Important Information about the Tender Offers

The tender offers for the outstanding securities of Infinity referred to herein have not yet commenced. This press release is neither an offer to purchase nor a solicitation of an offer to sell any securities. The solicitation and the offer to buy Infinity securities will be made pursuant to an offer to purchase and related materials that Infinity intends to file with the SEC. At the time the offer is commenced, Infinity and the Infinity’s Funds, respectively, will each file tender offer statements on Schedule TO with the SEC. The tender offer statements (including an offer to purchase, a related letter of transmittal and other offer documents) will contain important information that should be read carefully and considered before any decision is made with respect to the tender offers. These materials will be sent free of charge to all security holders of Infinity when available. In addition, all of these materials (and all other materials filed by Infinity with the SEC) will be available at no charge from the SEC through its website at www.sec.gov.

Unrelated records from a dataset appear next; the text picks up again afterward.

(* ===== verification/RefServer.v ===== *)
(** * An in-memory API server

    One implementation of [ApiServer] that satisfies [ApiServerLaws]: a table
    of objects per kind that stores what it is sent, if it admits it.  It shows
    that the laws can hold together, for a server that does refuse writes, and
    makes whole reconciliations executable. *)

From S2P Require Import Prelude GoStd KubeTypes ApiTypes KubeLib Resources Effects Status.
From S2P Require Import ConvergenceProps RefKube Cluster.

Module RefServer.

Record Server := mkServer {
  runtimes : gmap NamespacedName TrussiumRuntime;
  secrets : gmap NamespacedName Secret;
  configMaps : gmap NamespacedName ConfigMap;
  serviceAccounts : gmap NamespacedName ServiceAccount;
  services : gmap NamespacedName Service;
  deployments : gmap NamespacedName Deployment;
  budgets : gmap NamespacedName PodDisruptionBudget;
  policies : gmap NamespacedName NetworkPolicy;
  autoscalers : gmap NamespacedName HorizontalPodAutoscaler
}.

Definition empty : Server := mkServer ∅ ∅ ∅ ∅ ∅ ∅ ∅ ∅ ∅.

Definition table (k : Kind) : Server → gmap NamespacedName (obj k) :=
  match k with
  | KTrussiumRuntime => runtimes
  | KSecret => secrets
  | KConfigMap => configMaps
  | KServiceAccount => serviceAccounts
  | KService => services
  | KDeployment => deployments
  | KPodDisruptionBudget => budgets
  | KNetworkPolicy => policies
  | KHorizontalPodAutoscaler => autoscalers
  end.

Definition setTable (k : Kind) : gmap NamespacedName (obj k) → Server → Server :=
  match k with
  | KTrussiumRuntime => λ t '(mkServer _ b c d e f g h i), mkServer t b c d e f g h i
  | KSecret => λ t '(mkServer a _ c d e f g h i), mkServer a t c d e f g h i
  | KConfigMap => λ t '(mkServer a b _ d e f g h i), mkServer a b t d e f g h i
  | KServiceAccount => λ t '(mkServer a b c _ e f g h i), mkServer a b c t e f g h i
  | KService => λ t '(mkServer a b c d _ f g h i), mkServer a b c d t f g h i
  | KDeployment => λ t '(mkServer a b c d e _ g h i), mkServer a b c d e t g h i
  | KPodDisruptionBudget => λ t '(mkServer a b c d e f _ h i), mkServer a b c d e f t h i
  | KNetworkPolicy => λ t '(mkServer a b c d e f g _ i), mkServer a b c d e f g t i
  | KHorizontalPodAutoscaler => λ t '(mkServer a b c d e f g h _), mkServer a b c d e f g h t
  end.

(** An object counts as stored only under its own key. *)
Definition lookup (k : Kind) (w : Server) (key : NamespacedName) : option (obj k) :=
  match table k w !! key with
  | Some o => if decide (obj_key k o = key) then Some o else None
  | None => None
  end.

Definition put (k : Kind) (o : obj k) (w : Server) : Server :=
  setTable k (<[obj_key k o := o]> (table k w)) w.

Definition remove (k : Kind) (key : NamespacedName) (w : Server) : Server :=
  setTable k (delete key (table k w)) w.

(** Admission: a new Service has a DNS label as its name, and the selector of a
    Deployment is immutable. *)
Definition admitted (k : Kind) : option (obj k) → obj k → bool :=
  match k with
  | KService => λ old x,
      match old with Some _ => true | None => dns1035Label (om_Name (svc_Meta x)) end
  | KDeployment => λ old x,
      match old with
      | Some o => bool_decide (ds_Selector (d_Spec x) = ds_Selector (d_Spec o))
      | None => true
      end
  | _ => λ _ _, true
  end.

Definition invalid : GoError := ErrApi (mkApiError "Invalid" "the object is invalid").

Definition notFound : GoError := ErrApi (mkApiError "NotFound" "not found").

#[export] Instance environment : Environment Server := λ o,
  match o return Server → Resp o * Server with
  | OpGet k key => λ w,
      (match lookup k w key with Some o => Ok o | None => Err notFound end, w)
  | OpListRuntimes ns => λ w,
      (Ok (omap (λ '(key, r), if decide (rt_key r = key ∧ rt_Namespace r = ns) then Some r else None)
             (map_to_list (runtimes w))), w)
  | OpCreateOrUpdate k current mutate => λ w,
      match mutate (default current (lookup k w (obj_key k current))) with
      | Ok x =>
          if decide (obj_key k x = obj_key k current) then
            if admitted k (lookup k w (obj_key k current)) x then (None, put k x w)
            else (Some invalid, w)
          else (Some (ErrApi (mkApiError EmptyString "MutateFn cannot mutate object name")), w)
      | Err e => (Some e, w)
      end
  | OpDelete k key => λ w,
      match lookup k w key with
      | Some _ => (None, remove k key w)
      | None => (Some notFound, w)
      end
  | OpStatusUpdate r => λ w,
      match lookup KTrussiumRuntime w (rt_key r) with
      | Some r0 =>
          let r' := rt_set_status (rt_Status r) r0 in (Ok r', put KTrussiumRuntime r' w)
      | None => (Err notFound, w)
      end
  | OpEventf _ => λ w, (tt, w)
  | OpCountReconciliation _ => λ w, (tt, w)
  | OpObserveDuration _ _ => λ w, (tt, w)
  | OpNow => λ w, (0%Z, w)
  end.

#[export] Instance server : ApiServer Server :=
  {| server_handle := environment; stored := lookup;
     admits := λ k old x, admitted k old x = true |}.

Lemma admitted_self k x : admitted k (Some x) x = true.
Proof. destruct k; try done. by apply bool_decide_eq_true. Qed.

Lemma accepts_admitted k old x :
  accepts (H := server) Server k old x ↔ admitted k old x = true.
Proof. split; [intros [->|Ha]; [apply admitted_self|done]|by right]. Qed.

Lemma table_set k t w : table k (setTable k t w) = t.
Proof. by destruct k, w. Qed.

Lemma table_set_ne k k' t w : k' ≠ k → table k' (setTable k t w) = table k' w.
Proof. intros Hne. by destruct k, k', w. Qed.

Lemma lookup_put k o w : lookup k (put k o w) (obj_key k o) = Some o.
Proof. unfold lookup, put. rewrite table_set, lookup_insert_eq. by rewrite decide_True. Qed.

Lemma put_frame k o w : sameExcept k (obj_key k o) w (put k o w).
Proof.
  intros k' key Hne. simpl. unfold lookup, put. destruct (decide (k' = k)) as [->|Hk].
  - rewrite table_set, lookup_insert_ne; [done|congruence].
  - by rewrite table_set_ne.
Qed.

Lemma remove_frame k key w : sameExcept k key w (remove k key w).
Proof.
  intros k' key' Hne. simpl. unfold lookup, remove. destruct (decide (k' = k)) as [->|Hk].
  - rewrite table_set, lookup_delete_ne; [done|congruence].
  - by rewrite table_set_ne.
Qed.

Lemma probeKept_refl p : probeKept p p.
Proof. destruct p as [p|]; [|done]. exists p. by repeat split. Qed.

Lemma containerKept_refl c : containerKept c c.
Proof.
  assert (Hp : ∀ l, Forall2 containerPortKept l l)
    by (intros l; by apply Forall_Forall2_diag, Forall_true).
  unfold containerKept, kept. repeat split; auto using probeKept_refl.
  by destruct (ct_SecurityContext c).
Qed.

Lemma keeps_refl k x : keeps k x x.
Proof.
  assert (Hk : ∀ A (o : option A), kept o o) by by intros A [].
  assert (Hp : ∀ l, Forall2 portKept l l) by (intros l; by apply Forall_Forall2_diag, Forall_true).
  assert (Hc : ∀ l, Forall2 containerKept l l)
    by (intros l; apply Forall_Forall2_diag, Forall_true, containerKept_refl).
  destruct k; simpl; unfold metaKept, deploymentSpecKept, podSpecKept; repeat split; auto.
Qed.

Lemma lookup_key k w key o : lookup k w key = Some o → obj_key k o = key.
Proof.
  unfold lookup. destruct (table k w !! key) as [o'|]; [|done]. case_decide; [|done].
  by intros [= <-].
Qed.

#[export] Instance laws : @ApiServerLaws RefKube.lib Server server.
Proof.
  assert (Hget : ∀ k w key, handle (OpGet k key) w =
    (match lookup k w key with Some o => Ok o | None => Err notFound end, w)) by done.
  assert (Hdel : ∀ k w key, handle (OpDelete k key) w =
    match lookup k w key with
    | Some _ => (None, remove k key w) | None => (Some notFound, w) end) by done.
  split; intros *; try (change (@stored Server server) with lookup).
  - apply lookup_key.
  - intros Ho. by rewrite Hget, Ho.
  - intros Ho. exists notFound. by rewrite Hget, Ho.
  - intros Hm Hk. rewrite accepts_admitted.
    unfold handle, server_handle, server, environment. rewrite Hm, decide_True by done.
    destruct (admitted k (lookup k w (obj_key k current)) x); [left|right; by eauto].
    split; [done|]. exists (put k x w), x. rewrite <-Hk. split; [done|].
    split; [apply lookup_put|]. split; [apply keeps_refl|apply put_frame].
  - intros Hm. unfold handle, server_handle, server, environment. by rewrite Hm.
  - intros Ho. exists (remove k key w). rewrite Hdel, Ho. split; [done|].
    split; [|apply remove_frame]. unfold lookup, remove. by rewrite table_set, lookup_delete_eq.
  - intros Ho. exists notFound. by rewrite Hdel, Ho.
  - intros Ho Hm Hs.
    set (r' := rt_set_status (rt_Status r) r0).
    assert (Hk : obj_key KTrussiumRuntime r' = rt_key r) by (unfold obj_key, rt_key; simpl; by rewrite Hm).
    exists (put KTrussiumRuntime r' w), r'.
    unfold handle, server_handle, server, environment. rewrite Ho. split; [done|].
    rewrite <-Hk. split; [apply (lookup_put KTrussiumRuntime)|]. split; [|apply put_frame].
    unfold statusStored, rt_key, rt_Generation, r'. simpl. by rewrite Hm, Hs.
  - by exists w.
  - by exists w.
  - by exists w.
  - by exists 0%Z, w.
Qed.

Lemma resent_self k x y : resent k x x y → y = x.
Proof.
  destruct k; simpl; try done; intros ->; destruct x; simpl; try done.
  by destruct svc_Spec.
Qed.

Lemma put_same k x w : lookup k w (obj_key k x) = Some x → sameObjects w (put k x w).
Proof.
  intros Hx k' key. change (lookup k' (put k x w) key = lookup k' w key).
  destruct (decide ((k', key) = (k, obj_key k x))) as [Heq|Hne].
  - injection Heq as -> ->. by rewrite lookup_put.
  - by apply put_frame.
Qed.

#[export] Instance idempotent : @ApiServerIdempotent RefKube.lib Server server.
Proof.
  intros k w w1 w2 current mutate current' mutate' x o y Hm Hh Ho1 Ho2 Hkey Hy Hres.
  change (@stored Server server) with lookup in *.
  assert (Hcu : ∀ w current mutate, handle (OpCreateOrUpdate k current mutate) w =
    match mutate (default current (lookup k w (obj_key k current))) with
    | Ok x => if decide (obj_key k x = obj_key k current) then
          if admitted k (lookup k w (obj_key k current)) x then (None, put k x w)
          else (Some invalid, w)
        else (Some (ErrApi (mkApiError EmptyString "MutateFn cannot mutate object name")), w)
    | Err e => (Some e, w)
    end) by done.
  rewrite Hcu, Hm in Hh. destruct (decide (obj_key k x = obj_key k current)) as [Hkx|]; [|done].
  destruct (admitted k (lookup k w (obj_key k current)) x); [|done].
  injection Hh as <-. rewrite <-Hkx, lookup_put in Ho1. injection Ho1 as <-.
  apply resent_self in Hres as ->.
  exists (put k x w2). rewrite Hcu, Hkey, Ho2. simpl. rewrite Hy, decide_True by congruence.
  rewrite admitted_self. split; [done|]. apply put_same. congruence.
Qed.

Lemma lookup_table k w key o :
  lookup k w key = Some o ↔ table k w !! key = Some o ∧ obj_key k o = key.
Proof.
  unfold lookup. destruct (table k w !! key) as [o'|]; [|naive_solver].
  destruct (decide (obj_key k o' = key)); naive_solver.
Qed.

#[export] Instance lists : @ApiServerLists Server server.
Proof.
  intros w ns. eexists. split; [done|]. intros r. rewrite list_elem_of_omap.
  change (stored KTrussiumRuntime w (rt_key r)) with (lookup KTrussiumRuntime w (rt_key r)).
  rewrite (lookup_table KTrussiumRuntime). split.
  - intros ([key r'] & Hin & Heq). apply elem_of_map_to_list in Hin.
    destruct (decide _) as [[Hk Hns]|]; [|done]. injection Heq as ->. by subst key.
  - intros (Hns & Hl & _). exists (rt_key r, r).
    split; [by apply elem_of_map_to_list|]. by rewrite decide_True.
Qed.

End RefServer.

Security holders may also obtain free copies of the documents filed with the SEC by Infinity by directing a request to: Morrow & Co., LLC, Infinity Corp.’s information agent, at 470 West Avenue, 3rd Floor, Stamford, CT 06902, inxb.info@morrowco.com. Security holders of Infinity are urged to read the tender offer documents and the other relevant materials when they become available before making any investment decision with respect to the tender offers because they will contain important information about the tender offers and the transaction.